◆ Problem requirements ◆
Output, without any change, the listing below from its opening line up to and including the line with "Proof. apply keeps_zoom.".

[Start of section]

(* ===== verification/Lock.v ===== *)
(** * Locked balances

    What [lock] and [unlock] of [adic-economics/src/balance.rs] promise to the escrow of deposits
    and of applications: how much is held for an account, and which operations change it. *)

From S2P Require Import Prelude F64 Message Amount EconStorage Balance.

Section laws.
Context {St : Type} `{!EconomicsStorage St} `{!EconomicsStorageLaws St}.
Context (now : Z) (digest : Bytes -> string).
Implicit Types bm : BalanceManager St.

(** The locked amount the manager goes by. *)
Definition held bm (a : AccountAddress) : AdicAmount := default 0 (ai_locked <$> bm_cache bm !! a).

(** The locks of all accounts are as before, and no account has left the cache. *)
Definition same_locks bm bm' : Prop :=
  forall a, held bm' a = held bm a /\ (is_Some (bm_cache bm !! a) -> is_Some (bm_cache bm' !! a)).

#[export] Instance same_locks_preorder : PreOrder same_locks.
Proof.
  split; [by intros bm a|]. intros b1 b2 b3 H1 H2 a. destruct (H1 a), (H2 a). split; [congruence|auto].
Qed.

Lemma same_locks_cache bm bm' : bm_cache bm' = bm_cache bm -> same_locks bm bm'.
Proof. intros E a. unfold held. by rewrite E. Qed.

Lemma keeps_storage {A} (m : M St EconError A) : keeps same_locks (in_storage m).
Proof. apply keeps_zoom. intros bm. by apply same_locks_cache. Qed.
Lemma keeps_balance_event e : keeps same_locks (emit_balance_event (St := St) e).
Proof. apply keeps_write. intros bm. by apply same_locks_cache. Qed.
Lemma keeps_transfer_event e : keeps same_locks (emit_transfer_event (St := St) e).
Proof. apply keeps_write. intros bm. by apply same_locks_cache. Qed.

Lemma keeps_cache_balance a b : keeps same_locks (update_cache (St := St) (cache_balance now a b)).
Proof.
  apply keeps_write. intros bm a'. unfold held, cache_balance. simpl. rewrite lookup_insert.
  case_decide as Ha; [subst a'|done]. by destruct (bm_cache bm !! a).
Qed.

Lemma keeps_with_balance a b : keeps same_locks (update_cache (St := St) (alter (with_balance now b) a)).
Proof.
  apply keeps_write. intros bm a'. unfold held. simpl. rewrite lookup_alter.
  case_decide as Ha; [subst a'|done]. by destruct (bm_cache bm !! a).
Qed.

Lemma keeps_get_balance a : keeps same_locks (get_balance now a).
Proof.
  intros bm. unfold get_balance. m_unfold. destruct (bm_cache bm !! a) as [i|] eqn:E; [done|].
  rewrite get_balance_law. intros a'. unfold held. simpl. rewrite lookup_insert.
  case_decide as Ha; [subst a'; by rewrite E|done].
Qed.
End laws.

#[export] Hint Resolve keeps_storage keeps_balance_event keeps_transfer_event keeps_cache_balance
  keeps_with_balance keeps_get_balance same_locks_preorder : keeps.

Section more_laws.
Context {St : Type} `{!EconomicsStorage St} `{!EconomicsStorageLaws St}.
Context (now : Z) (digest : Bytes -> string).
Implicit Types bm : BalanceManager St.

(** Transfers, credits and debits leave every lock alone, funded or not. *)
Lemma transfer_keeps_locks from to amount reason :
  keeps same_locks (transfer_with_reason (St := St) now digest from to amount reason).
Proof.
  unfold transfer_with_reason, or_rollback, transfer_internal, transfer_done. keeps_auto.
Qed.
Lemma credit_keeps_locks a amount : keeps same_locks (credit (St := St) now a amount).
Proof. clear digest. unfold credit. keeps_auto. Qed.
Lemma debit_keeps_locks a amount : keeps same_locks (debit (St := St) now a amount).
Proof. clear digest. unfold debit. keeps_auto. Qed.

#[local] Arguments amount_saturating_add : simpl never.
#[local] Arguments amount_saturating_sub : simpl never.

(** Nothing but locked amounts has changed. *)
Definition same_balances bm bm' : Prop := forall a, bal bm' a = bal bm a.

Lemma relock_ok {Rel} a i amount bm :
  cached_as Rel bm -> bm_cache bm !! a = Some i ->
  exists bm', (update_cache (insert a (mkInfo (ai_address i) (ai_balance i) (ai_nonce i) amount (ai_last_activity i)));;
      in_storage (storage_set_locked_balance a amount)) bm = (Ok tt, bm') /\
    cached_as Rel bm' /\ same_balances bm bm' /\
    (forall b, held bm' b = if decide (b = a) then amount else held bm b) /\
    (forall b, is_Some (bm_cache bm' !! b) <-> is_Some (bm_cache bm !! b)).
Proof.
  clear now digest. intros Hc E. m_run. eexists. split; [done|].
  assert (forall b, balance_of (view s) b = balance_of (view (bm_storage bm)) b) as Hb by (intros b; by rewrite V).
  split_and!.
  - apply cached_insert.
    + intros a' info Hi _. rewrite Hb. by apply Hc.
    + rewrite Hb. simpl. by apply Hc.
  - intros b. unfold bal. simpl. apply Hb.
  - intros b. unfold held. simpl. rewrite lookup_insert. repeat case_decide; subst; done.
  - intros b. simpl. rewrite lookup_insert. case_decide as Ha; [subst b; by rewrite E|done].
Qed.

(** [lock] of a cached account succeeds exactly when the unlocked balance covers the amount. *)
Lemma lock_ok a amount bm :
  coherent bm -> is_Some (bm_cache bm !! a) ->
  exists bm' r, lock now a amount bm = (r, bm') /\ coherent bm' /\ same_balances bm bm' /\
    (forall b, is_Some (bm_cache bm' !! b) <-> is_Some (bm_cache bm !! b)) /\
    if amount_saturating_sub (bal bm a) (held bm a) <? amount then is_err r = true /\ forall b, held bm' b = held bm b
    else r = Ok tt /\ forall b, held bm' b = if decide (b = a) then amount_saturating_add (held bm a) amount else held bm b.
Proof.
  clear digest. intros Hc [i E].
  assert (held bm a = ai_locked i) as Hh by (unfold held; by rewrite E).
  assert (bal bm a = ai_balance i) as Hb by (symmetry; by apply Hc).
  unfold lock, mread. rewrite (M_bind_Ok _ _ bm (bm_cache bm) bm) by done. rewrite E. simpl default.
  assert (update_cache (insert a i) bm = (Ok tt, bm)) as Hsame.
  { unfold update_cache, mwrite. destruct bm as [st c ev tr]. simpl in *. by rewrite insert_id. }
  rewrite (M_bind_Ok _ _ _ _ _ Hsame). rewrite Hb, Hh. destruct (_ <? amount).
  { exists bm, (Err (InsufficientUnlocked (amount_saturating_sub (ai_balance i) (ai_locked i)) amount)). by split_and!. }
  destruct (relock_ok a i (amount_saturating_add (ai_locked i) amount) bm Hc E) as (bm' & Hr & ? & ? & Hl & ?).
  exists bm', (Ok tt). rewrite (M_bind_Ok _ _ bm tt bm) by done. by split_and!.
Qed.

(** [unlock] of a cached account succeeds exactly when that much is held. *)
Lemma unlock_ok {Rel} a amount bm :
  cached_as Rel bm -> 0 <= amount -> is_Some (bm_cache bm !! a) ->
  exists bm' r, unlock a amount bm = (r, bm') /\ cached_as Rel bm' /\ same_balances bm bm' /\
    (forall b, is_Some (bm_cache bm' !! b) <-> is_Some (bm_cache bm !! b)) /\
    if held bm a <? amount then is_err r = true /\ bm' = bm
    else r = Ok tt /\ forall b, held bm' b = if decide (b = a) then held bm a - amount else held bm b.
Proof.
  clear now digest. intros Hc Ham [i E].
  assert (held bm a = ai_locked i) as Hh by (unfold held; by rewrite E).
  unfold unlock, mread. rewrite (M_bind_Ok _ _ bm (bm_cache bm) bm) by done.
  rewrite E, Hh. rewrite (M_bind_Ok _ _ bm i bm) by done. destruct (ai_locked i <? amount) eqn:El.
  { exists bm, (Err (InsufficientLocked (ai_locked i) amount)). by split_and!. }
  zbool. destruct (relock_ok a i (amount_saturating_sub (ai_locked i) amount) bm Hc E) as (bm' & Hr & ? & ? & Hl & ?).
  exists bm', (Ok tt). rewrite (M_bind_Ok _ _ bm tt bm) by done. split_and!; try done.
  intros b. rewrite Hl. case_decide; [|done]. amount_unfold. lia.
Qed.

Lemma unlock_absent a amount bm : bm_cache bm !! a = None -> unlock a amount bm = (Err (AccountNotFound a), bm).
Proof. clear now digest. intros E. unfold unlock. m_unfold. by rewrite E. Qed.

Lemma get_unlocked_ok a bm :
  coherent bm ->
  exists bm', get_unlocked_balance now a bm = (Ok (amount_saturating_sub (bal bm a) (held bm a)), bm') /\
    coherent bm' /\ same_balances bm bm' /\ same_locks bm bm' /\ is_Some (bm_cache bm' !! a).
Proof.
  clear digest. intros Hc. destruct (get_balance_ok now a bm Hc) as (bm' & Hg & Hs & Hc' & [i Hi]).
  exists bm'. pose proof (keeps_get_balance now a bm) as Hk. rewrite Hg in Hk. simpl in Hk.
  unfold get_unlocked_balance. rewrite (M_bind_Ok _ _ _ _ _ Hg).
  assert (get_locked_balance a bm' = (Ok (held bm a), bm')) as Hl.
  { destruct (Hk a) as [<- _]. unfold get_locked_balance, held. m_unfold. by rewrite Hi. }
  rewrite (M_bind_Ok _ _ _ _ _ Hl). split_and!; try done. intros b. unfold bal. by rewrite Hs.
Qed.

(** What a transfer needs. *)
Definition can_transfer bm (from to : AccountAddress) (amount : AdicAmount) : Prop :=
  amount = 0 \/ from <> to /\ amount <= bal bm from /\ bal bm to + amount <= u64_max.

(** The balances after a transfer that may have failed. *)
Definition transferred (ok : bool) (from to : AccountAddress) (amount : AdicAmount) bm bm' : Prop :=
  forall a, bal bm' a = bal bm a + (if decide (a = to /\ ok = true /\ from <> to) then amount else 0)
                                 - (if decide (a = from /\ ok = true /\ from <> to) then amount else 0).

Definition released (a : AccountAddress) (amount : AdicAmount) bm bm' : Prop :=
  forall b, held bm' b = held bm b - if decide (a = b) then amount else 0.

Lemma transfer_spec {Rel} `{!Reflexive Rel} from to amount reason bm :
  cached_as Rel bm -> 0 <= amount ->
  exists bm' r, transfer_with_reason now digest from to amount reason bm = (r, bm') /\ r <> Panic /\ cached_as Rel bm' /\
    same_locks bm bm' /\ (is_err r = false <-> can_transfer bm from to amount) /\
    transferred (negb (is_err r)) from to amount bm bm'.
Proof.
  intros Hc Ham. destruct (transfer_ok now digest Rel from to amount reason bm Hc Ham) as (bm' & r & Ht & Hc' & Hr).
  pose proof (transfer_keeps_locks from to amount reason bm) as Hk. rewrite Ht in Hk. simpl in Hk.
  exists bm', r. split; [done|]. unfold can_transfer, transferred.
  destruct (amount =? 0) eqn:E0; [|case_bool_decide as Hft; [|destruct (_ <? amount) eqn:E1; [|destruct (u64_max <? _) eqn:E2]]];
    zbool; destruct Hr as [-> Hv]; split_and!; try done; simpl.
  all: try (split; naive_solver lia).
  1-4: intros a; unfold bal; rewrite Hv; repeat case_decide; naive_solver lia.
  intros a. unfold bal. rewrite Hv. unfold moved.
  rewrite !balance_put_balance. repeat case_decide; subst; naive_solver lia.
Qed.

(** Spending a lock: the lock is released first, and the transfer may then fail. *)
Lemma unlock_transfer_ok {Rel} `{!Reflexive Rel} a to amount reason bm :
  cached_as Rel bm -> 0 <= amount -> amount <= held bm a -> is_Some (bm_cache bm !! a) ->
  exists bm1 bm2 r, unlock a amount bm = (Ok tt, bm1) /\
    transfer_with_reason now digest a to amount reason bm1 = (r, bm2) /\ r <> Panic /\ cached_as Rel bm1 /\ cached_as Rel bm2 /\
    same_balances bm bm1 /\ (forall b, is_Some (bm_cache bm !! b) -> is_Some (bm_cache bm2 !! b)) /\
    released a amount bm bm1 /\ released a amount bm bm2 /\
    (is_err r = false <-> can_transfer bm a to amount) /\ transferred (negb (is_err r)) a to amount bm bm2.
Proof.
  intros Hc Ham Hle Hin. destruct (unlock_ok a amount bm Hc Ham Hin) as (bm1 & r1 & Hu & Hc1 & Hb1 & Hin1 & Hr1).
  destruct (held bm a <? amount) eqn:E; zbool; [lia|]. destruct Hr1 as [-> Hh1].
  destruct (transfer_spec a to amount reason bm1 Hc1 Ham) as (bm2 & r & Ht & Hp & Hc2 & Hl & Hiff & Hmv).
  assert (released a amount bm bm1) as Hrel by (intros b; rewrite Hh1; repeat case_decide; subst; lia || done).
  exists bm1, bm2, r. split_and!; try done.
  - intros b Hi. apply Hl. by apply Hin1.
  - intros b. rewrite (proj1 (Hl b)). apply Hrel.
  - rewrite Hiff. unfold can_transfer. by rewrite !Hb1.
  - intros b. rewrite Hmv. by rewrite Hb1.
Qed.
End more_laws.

[End of section]

◆ Output of the exercise ◆
(* ===== verification/Lock.v ===== *)
(** * Locked balances

    What [lock] and [unlock] of [adic-economics/src/balance.rs] promise to the escrow of deposits
    and of applications: how much is held for an account, and which operations change it. *)

From S2P Require Import Prelude F64 Message Amount EconStorage Balance.

Section laws.
Context {St : Type} `{!EconomicsStorage St} `{!EconomicsStorageLaws St}.
Context (now : Z) (digest : Bytes -> string).
Implicit Types bm : BalanceManager St.

(** The locked amount the manager goes by. *)
Definition held bm (a : AccountAddress) : AdicAmount := default 0 (ai_locked <$> bm_cache bm !! a).

(** The locks of all accounts are as before, and no account has left the cache. *)
Definition same_locks bm bm' : Prop :=
  forall a, held bm' a = held bm a /\ (is_Some (bm_cache bm !! a) -> is_Some (bm_cache bm' !! a)).

#[export] Instance same_locks_preorder : PreOrder same_locks.
Proof.
  split; [by intros bm a|]. intros b1 b2 b3 H1 H2 a. destruct (H1 a), (H2 a). split; [congruence|auto].
Qed.

Lemma same_locks_cache bm bm' : bm_cache bm' = bm_cache bm -> same_locks bm bm'.
Proof. intros E a. unfold held. by rewrite E. Qed.

Lemma keeps_storage {A} (m : M St EconError A) : keeps same_locks (in_storage m).
Proof. apply keeps_zoom. intros bm. by apply same_locks_cache. Qed.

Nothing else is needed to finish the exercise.